Entries supplied: Begin

(** ** Properties *)

(** whatever is called on a store, in whatever order and however its calls of the server end,
    its configuration stays valid: a finite threshold between 0 and 2, finite weights that are not
    negative and not all zero, a positive half life, and a cap of at least one memory if there is
    one; what the configuration key of the server holds is taken over only as far as it keeps to
    this. *)
Theorem config_always_valid {W} `{!MemoryEnv W} toLowerCase math_exp (w : W) options ops :
  valid_config (initial_config options) →
  valid_config (st_config (run_ops toLowerCase math_exp ops (new_memory_store w options))).
Proof.
  intros Hinit. enough (H : ∀ st, valid_config (st_initial st) ∧ valid_config (st_config st) →
    valid_config (st_config (run_ops toLowerCase math_exp ops st))) by by apply H.
  unfold run_ops. induction ops as [|op ops IH]; intros st Hst; cbn [foldl]; [apply Hst|].
  by apply IH, op_valid.
Qed.

(** C21: a recall whose search is answered returns the [k] best of the hits that qualify, in
    descending order of their scores, none of them farther than the threshold and none scored below
    a qualifying hit that is left out; failures while marking the hits as accessed change nothing of
    that. *)
Theorem recall_returns_best {W} `{!MemoryEnv W} math_exp (st : MemoryStore W) vector options raw w :
  let k := default DEFAULT_RECALL_K (rc_k options) in
  let threshold := default (cg_threshold (st_config st)) (rc_threshold options) in
  (∀ x, canonical (math_exp x)) →
  canonical_weights (default (cg_weights (st_config st)) (rc_weights options)) → 0 ≤ k →
  me_call (recall_args (st_name st) vector options) (st_world st) = (Ok raw, w) →
  ∃ result rest st', recallByVector math_exp vector options st = (Ok result, st')
    ∧ qualified math_exp st options (me_now w) raw ≡ₚ result ++ rest
    ∧ js_len result = Z.min k (js_len (result ++ rest))
    ∧ StronglySorted (λ a b, val (ht_score b) ≤ val (ht_score a)) result
    ∧ (∀ x y, x ∈ result → y ∈ rest → val (ht_score y) ≤ val (ht_score x))
    ∧ ∀ x, x ∈ result → num_ltb threshold (ht_similarity x) = false.
Proof.
  intros k threshold Hexp Hw Hk Hcall. pose proof (recall_returns math_exp vector options st raw w Hcall) as Hrun.
  set (hits := qualified math_exp st options (me_now w) raw) in *.
  assert (Hhit : ∀ h, h ∈ hits → good_number (ht_score h) ∧ num_ltb threshold (ht_similarity h) = false).
  { intros h (hit & _ & Hh)%list_elem_of_omap.
    destruct (recall_hit_good math_exp Hexp _ _ _ _ _ hit h Hw Hh) as (? & _ & ?). done. }
  destruct (rank_hits_split k hits Hk) as (Hsort & Hlen & rest & Hperm & Hbest).
  { apply Forall_forall. intros h Hh. by apply Hhit. }
  unfold wp in Hrun. destruct (recallByVector math_exp vector options st) as [[result|e] st']; [|done]. subst result.
  exists (rank_hits k hits), rest, st'. split_and!; [done|done| |done|done|].
  - rewrite Hlen. pose proof (Permutation_length Hperm) as Hl. unfold js_len. by rewrite Hl.
  - intros x Hx. apply Hhit. rewrite Hperm. apply elem_of_app. by left.
Qed.

(** a recall creates and deletes no row and changes no field of one but the time of its last
    access and the count of its accesses, even where the index lists rows that are gone, and
    wherever a call of the server fails. *)
Theorem recall_only_marks {W} `{!MemoryEnv W, !MemoryServer W} math_exp vector options (st : MemoryStore W) :
  mv_queue (view st) = None → touched (data st) (data (recallByVector math_exp vector options st).2).
Proof.
  intros Hq. pose proof (recall_spec math_exp vector options st Hq) as H. unfold wp in H.
  by destruct (recallByVector math_exp vector options st) as [[hits|e] st'].
Qed.

(** C19: where the server answers and its index is up to date, a store with a cap that remembers
    something under a scope or tags leaves no more rows that match them than the cap, or, in one
    pass over a scope that holds more than the 10000 rows a pass looks at, 10000 fewer than with the
    new row; rows outside the scope stay as they are. *)
Theorem remember_keeps_capacity {W} `{!MemoryEnv W, !MemoryServer W} name `{!ExactIndex W name}
    math_exp content options max (st st' : MemoryStore W) id :
  let cs := or_all (scope_reads (ro_scope options) (ro_tags options)) in
  let rows d := Z.of_nat (size (matching name ix_matches cs d)) in
  ¬ call_failed W → st_name st = name → mv_queue (view st) = None →
  cg_maxItemsPerScope (st_config st) = Some max → scope_given (ro_scope options) (ro_tags options) = true →
  remember math_exp content options st = (Ok id, st') →
  rows (data st') ≤ Z.max (Z.max 0 max) (rows (data st) + 1 - EVICTION_SCAN_LIMIT)
  ∧ ∃ key, (key ∉ known st)
    ∧ ∀ k, k ∉ matching name ix_matches cs (data st) → k ≠ stats_key name → k ≠ key →
        data st' !! k = data st !! k.
Proof.
  intros cs rows Hrel Hname Hq Hmax Hscope Hrun.
  pose proof (remember_spec name math_exp content options max st Hrel Hmax Hscope Hname Hq) as H.
  apply (wp_run _ _ _ _ _ _ H) in Hrun as (key & Hnew & Hsize & Hkeep). split; [done|]. by exists key.
Qed.

(** C20: where the index is up to date, forgetting a scope deletes rows that match it and no others,
    whether it returns or a call of the server fails; when it returns, its result is the number of
    rows deleted, which are all that match, up to five million in one call; and it returns unless a
    call fails. *)
Theorem forget_by_scope_exact {W} `{!MemoryEnv W, !MemoryServer W} name `{!ExactIndex W name}
    scope tags (st st' : MemoryStore W) r :
  let cs := or_all (scope_reads scope tags) in
  let rows := matching name ix_matches cs (data st) in
  scope_given scope tags = true → st_name st = name → mv_queue (view st) = None →
  forgetByScope scope tags st = (r, st') →
  ∃ gone, NoDup gone ∧ (∀ key, key ∈ gone → key ∈ rows)
    ∧ (∀ key, data st' !! key = if decide (key ∈ gone) then None else data st !! key)
    ∧ match r with
      | Ok deleted => deleted = Some (js_len gone) ∧ js_len gone = Z.min 5000000 (Z.of_nat (size rows))
      | Throw _ => call_failed W
      end.
Proof.
  intros cs rows Hscope Hname Hq Hrun.
  pose proof (wp_run _ _ _ _ _ _ (forget_scope_spec name scope tags st Hscope Hname Hq) Hrun) as H.
  assert (Her : ∀ gone, erased name cs (data st) gone (data st') →
    NoDup gone ∧ (∀ key, key ∈ gone → key ∈ rows)
    ∧ ∀ key, data st' !! key = if decide (key ∈ gone) then None else data st !! key).
  { intros gone (Hnd & Hin & Hd). split; [done|]. split; [done|]. intros key. by rewrite Hd, foldr_delete_lookup. }
  destruct r as [deleted|e].
  - destruct H as (gone & (? & ? & ?)%Her & ? & ?). by exists gone.
  - destruct H as (? & gone & (? & ? & ?)%Her). by exists gone.
Qed.

(** C18: whatever fails while memories are consolidated into a summary, none is lost: either every
    row there was is still there as it was, or the sources were to be deleted, there is a new row
    with the text [summarize] returned for the candidates, marked as a summary, and no row is gone
    but those of the candidates it was made from. *)
Theorem consolidation_keeps_content {W} `{!MemoryEnv W, !MemoryServer W} summarize options
    (st st' : MemoryStore W) r :
  (∀ items, keeps_data (summarize items)) → mv_queue (view st) = None →
  runConsolidate summarize options st = (r, st') →
  data st ⊆ data st'
  ∨ ∃ candidates summary w w' id row,
      cn_deleteSources options = true ∧ summarize candidates w = (Ok summary, w')
      ∧ data st' !! memory_key (st_name st) id = Some row
      ∧ row !! "content" = Some summary ∧ row !! "source" = Some SUMMARY_SOURCE
      ∧ lost_only (map (λ item, memory_key (st_name st) (mi_id item)) candidates) (data st) (data st').
Proof.
  intros Hsum Hq Hrun. pose proof (wp_run _ _ _ _ _ _ (consolidate_outcomes summarize options st Hsum Hq) Hrun) as H.
  assert (Hp : data st ⊆ data st' ∨ summarized summarize options (st_name st) (data st) (data st')) by by destruct r.
  destruct Hp as [Hle|(candidates & summary & id & row & now & w & w' & Hdel & Hs & Hr & Hnew & Hl)]; [by left|right].
  apply new_memory_fields in Hnew as (Hc & _ & Hsrc). by exists candidates, summary, w, w', id, row.
Qed.
(** ** Definitions *)
Definition escapeGlobPattern (str : string) : string :=
  str_flat_map (λ c, if bool_decide (c ∈ ["*"; "?"; "["; "]"]%char) then String backslash (String c EmptyString)
                     else String c EmptyString)
    (str_flat_map (λ c, if ascii_dec c backslash then String backslash (String backslash EmptyString)
                        else String c EmptyString) str).

(** A property key that is an array index: the canonical form of an integer below 2^32 - 1 *)
Definition array_index (k : string) : bool :=
  negb (is_empty k) && str_forall is_digit k && str_eqb (string_of_Z (digits_value k)) k
  && (digits_value k <? 2 ^ 32 - 1).
(** The order in which an object lists the members that were assigned to it in the order [ks]:
    array indexes first, ascending. *)
Definition own_order (ks : list string) : list string :=
  js_sort (by_asc digits_value) (js_filter array_index ks) ++ js_filter (λ k, negb (array_index k)) ks.
(** The assignments [sorted[k] = value[k]]: one to [__proto__] makes no member. *)
Definition assigned (ks : list string) : list string := js_filter (λ k, negb (str_eqb k "__proto__")) ks.
Definition sorted_keys (fields : list (string * json)) : list string :=
  own_order (assigned (sort_strings fields.*1)).

(** The value that [JSON.stringify] prints under the replacer *)
Fixpoint canonical_json (value : json) : json :=
  match value with
  | JObj fields =>
      let values := map (λ '(k, v), (k, canonical_json v)) fields in
      JObj (map (λ k, (k, default JNull (jm_get k values))) (sorted_keys fields))
  | JArr l => JArr (map canonical_json l)
  | _ => value
  end.
Definition canonicalJson (obj : json) : string := stringify (canonical_json obj).

(** [JSON.parse(raw || '{}')] *)
Definition parseToolCallArgs (raw : string) : json :=
  match json_parse (if is_empty raw then "{}" else raw) with
  | Some v => v
  | None => JObj [("__raw", JStr raw)]
  end.

(** The members of an object as it is printed: those that are [undefined] are left out. *)
Definition present (members : list (string * option json)) : list (string * json) :=
  flat_map (λ '(k, o), match o with Some v => [(k, v)] | None => [] end) members.

Record LlmCacheParams := {
  lp_model : string;
  lp_messages : list json;
  lp_temperature : option number;
  lp_top_p : option number;
  lp_max_tokens : option number;
  lp_tools : option (list json);
  lp_toolChoice : option json;
  lp_seed : option number;
  lp_stop : option (list string);
  lp_responseFormat : option json;
  lp_reasoningEffort : option string;
  lp_promptCacheKey : option string
}.
(** [tool.function.name], a string by the type of a tool *)
Definition tool_name (tool : json) : string :=
  match json_member tool "function" with
  | Some (Some f) => match json_member f "name" with Some (Some (JStr s)) => s | _ => EmptyString end
  | _ => EmptyString
  end.

Section hashes.
Context (sha256 : string → string) (localeCompare : string → string → Z).

Definition sorted_tools (tools : list json) : list json :=
  js_sort (λ a b, localeCompare (tool_name a) (tool_name b)) tools.
(** The object that is hashed *)
Definition llm_members (params : LlmCacheParams) : list (string * option json) :=
  [("model", Some (JStr (lp_model params)));
   ("messages", Some (JArr (lp_messages params)));
   ("temperature", Some (JNum (default (num_of_Z 1) (lp_temperature params))));
   ("top_p", Some (JNum (default (num_of_Z 1) (lp_top_p params))));
   ("max_tokens", JNum <$> lp_max_tokens params);
   ("tools", (λ l, JArr (sorted_tools l)) <$> lp_tools params);
   ("toolChoice", lp_toolChoice params);
   ("seed", JNum <$> lp_seed params);
   ("stop", (λ l, JArr (map JStr l)) <$> lp_stop params);
   ("responseFormat", lp_responseFormat params);
   ("reasoningEffort", JStr <$> lp_reasoningEffort params);
   ("promptCacheKey", JStr <$> lp_promptCacheKey params)].
Definition llm_object (params : LlmCacheParams) : json := JObj (present (llm_members params)).
Definition llmCacheHash (params : LlmCacheParams) : string := sha256 (canonicalJson (llm_object params)).
Definition toolCacheHash (args : option json) : string := sha256 (canonicalJson (default (JObj []) args)).
End hashes.

(** ** Specification *)

(** The same data: equal but for the order of the members, with leaves that print alike.  A
    member named [__proto__] does not count. *)
Definition leaf (j : json) : bool := match j with JArr _ | JObj _ => false | _ => true end.
#[warnings="-register-all"]
Inductive same_json : json → json → Prop :=
  | same_leaf a b : leaf a = true → leaf b = true → stringify a = stringify b → same_json a b
  | same_array l l' : Forall2 same_json l l' → same_json (JArr l) (JArr l')
  | same_object f g :
      (∀ k, k ≠ "__proto__" → option_Forall2 same_json (jm_get k f) (jm_get k g)) →
      same_json (JObj f) (JObj g).
Record LlmTokens := { tk_input : number; tk_output : number }.
Record LlmStoreOptions := { ls_ttl : option number; ls_tokens : option LlmTokens }.
(** The names every object inherits: a look-up of one finds a function or the prototype, whose
    prices are [undefined]. *)
Definition inherited_names : list string :=
  ["constructor"; "__defineGetter__"; "__defineSetter__"; "hasOwnProperty"; "__lookupGetter__";
   "__lookupSetter__"; "isPrototypeOf"; "propertyIsEnumerable"; "toString"; "valueOf"; "__proto__";
   "toLocaleString"].
Definition model_cost (table : list (string * ModelCost)) (model : string) : option ModelCost :=
  match jm_get model table with
  | Some c => Some c
  | None => if bool_decide (model ∈ inherited_names)
            then Some {| mc_inputPer1k := nan; mc_outputPer1k := nan |} else None
  end.
Definition entry_cost (model : string) (options : option LlmStoreOptions) : option number :=
  table ← cc_costTable cfg;
  tokens ← options ≫= ls_tokens;
  c ← model_cost table model;
  Some (num_add (num_mul (num_div (tk_input tokens) (num_of_Z 1000)) (mc_inputPer1k c))
                (num_mul (num_div (tk_output tokens) (num_of_Z 1000)) (mc_outputPer1k c))).
Definition tokens_json (t : LlmTokens) : json :=
  JObj [("input", JNum (tk_input t)); ("output", JNum (tk_output t))].
Definition llm_entry (params : LlmCacheParams) (response : string) (contentBlocks : option json) (now : Z)
    (options : option LlmStoreOptions) : json :=
  JObj (present [("response", Some (JStr response)); ("contentBlocks", contentBlocks);
                 ("model", Some (JStr (lp_model params))); ("storedAt", Some (JInt now));
                 ("tokens", tokens_json <$> (options ≫= ls_tokens));
                 ("cost", JNum <$> entry_cost (lp_model params) options)]).
(** What [store] and [storeMultipart] have in common *)
Definition llm_put (params : LlmCacheParams) (response : string) (contentBlocks : option json)
    (options : option LlmStoreOptions) : M St string string :=
  let key := llm_key (llmCacheHash sha256 localeCompare params) in
  st ← get_state;
  let valueJson := stringify (llm_entry params response contentBlocks (ce_now (ca_world st)) options) in
  let ttl := nullish (JNum <$> (options ≫= ls_ttl))
               (nullish (JNum <$> cc_llmTtl cfg) (JNum <$> cc_defaultTtl cfg)) in
  command "SET" (ce_set key valueJson ttl);;
  count (StoredBytes "llm" (byte_length valueJson));;
  mret key.
Definition llm_store (params : LlmCacheParams) (response : string) (options : option LlmStoreOptions)
    : M St string string := llm_put params response None options.
(** A block with its fields besides [type] and [text] *)
Definition block_text (block : json) : string :=
  match block with
  | JObj fields =>
      if is_string "text" (jm_get "type" fields) then
        match jm_get "text" fields with Some (JStr s) => s | _ => EmptyString end
      else EmptyString
  | _ => EmptyString
  end.
Definition llm_storeMultipart (params : LlmCacheParams) (blocks : list json)
    (options : option LlmStoreOptions) : M St string string :=
  llm_put params (JsString.join EmptyString (map block_text blocks)) (Some (JArr blocks)) options.

(** The keys of a page whose entries are of the model *)
Definition entry_model (text : string) : option json :=
  json_parse text ≫= λ entry, mjoin (json_member entry "model").
Fixpoint keys_of_model (model : string) (keys : list string)
    (results : list (option string * option string)) : M St string (list string) :=
  match keys, results with
  | [], _ => mret []
  | _ :: _, [] => throw type_error
  | key :: keys, (err, raw) :: results =>
      rest ← keys_of_model model keys results;
      mret match err, raw with
           | None, Some ((String _ _) as text) =>
               if is_string model (entry_model text) then key :: rest else rest
           | _, _ => rest
           end
  end.
Definition delete_model (model : string) (keys : list string) (node : C) (n : Z) : M St string Z :=
  results ← command "GET (pipeline)" (ce_get_all node keys);
  keysToDelete ← keys_of_model model keys results;
  match keysToDelete with [] => mret n | _ => delete_keys keysToDelete node n end.
Definition invalidateByModel (fuel : nat) (model : string) : M St string (option Z) :=
  clusterScan (delete_model model) fuel (escapeGlobPattern name +:+ ":llm:*") 0.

Entries supplied: End

▶ _Exercise requirements_: Your answer should be the lines of the material above that include "node".

▶ _Solution to the problem_:
Definition delete_model (model : string) (keys : list string) (node : C) (n : Z) : M St string Z :=
  results ← command "GET (pipeline)" (ce_get_all node keys);
  match keysToDelete with [] => mret n | _ => delete_keys keysToDelete node n end.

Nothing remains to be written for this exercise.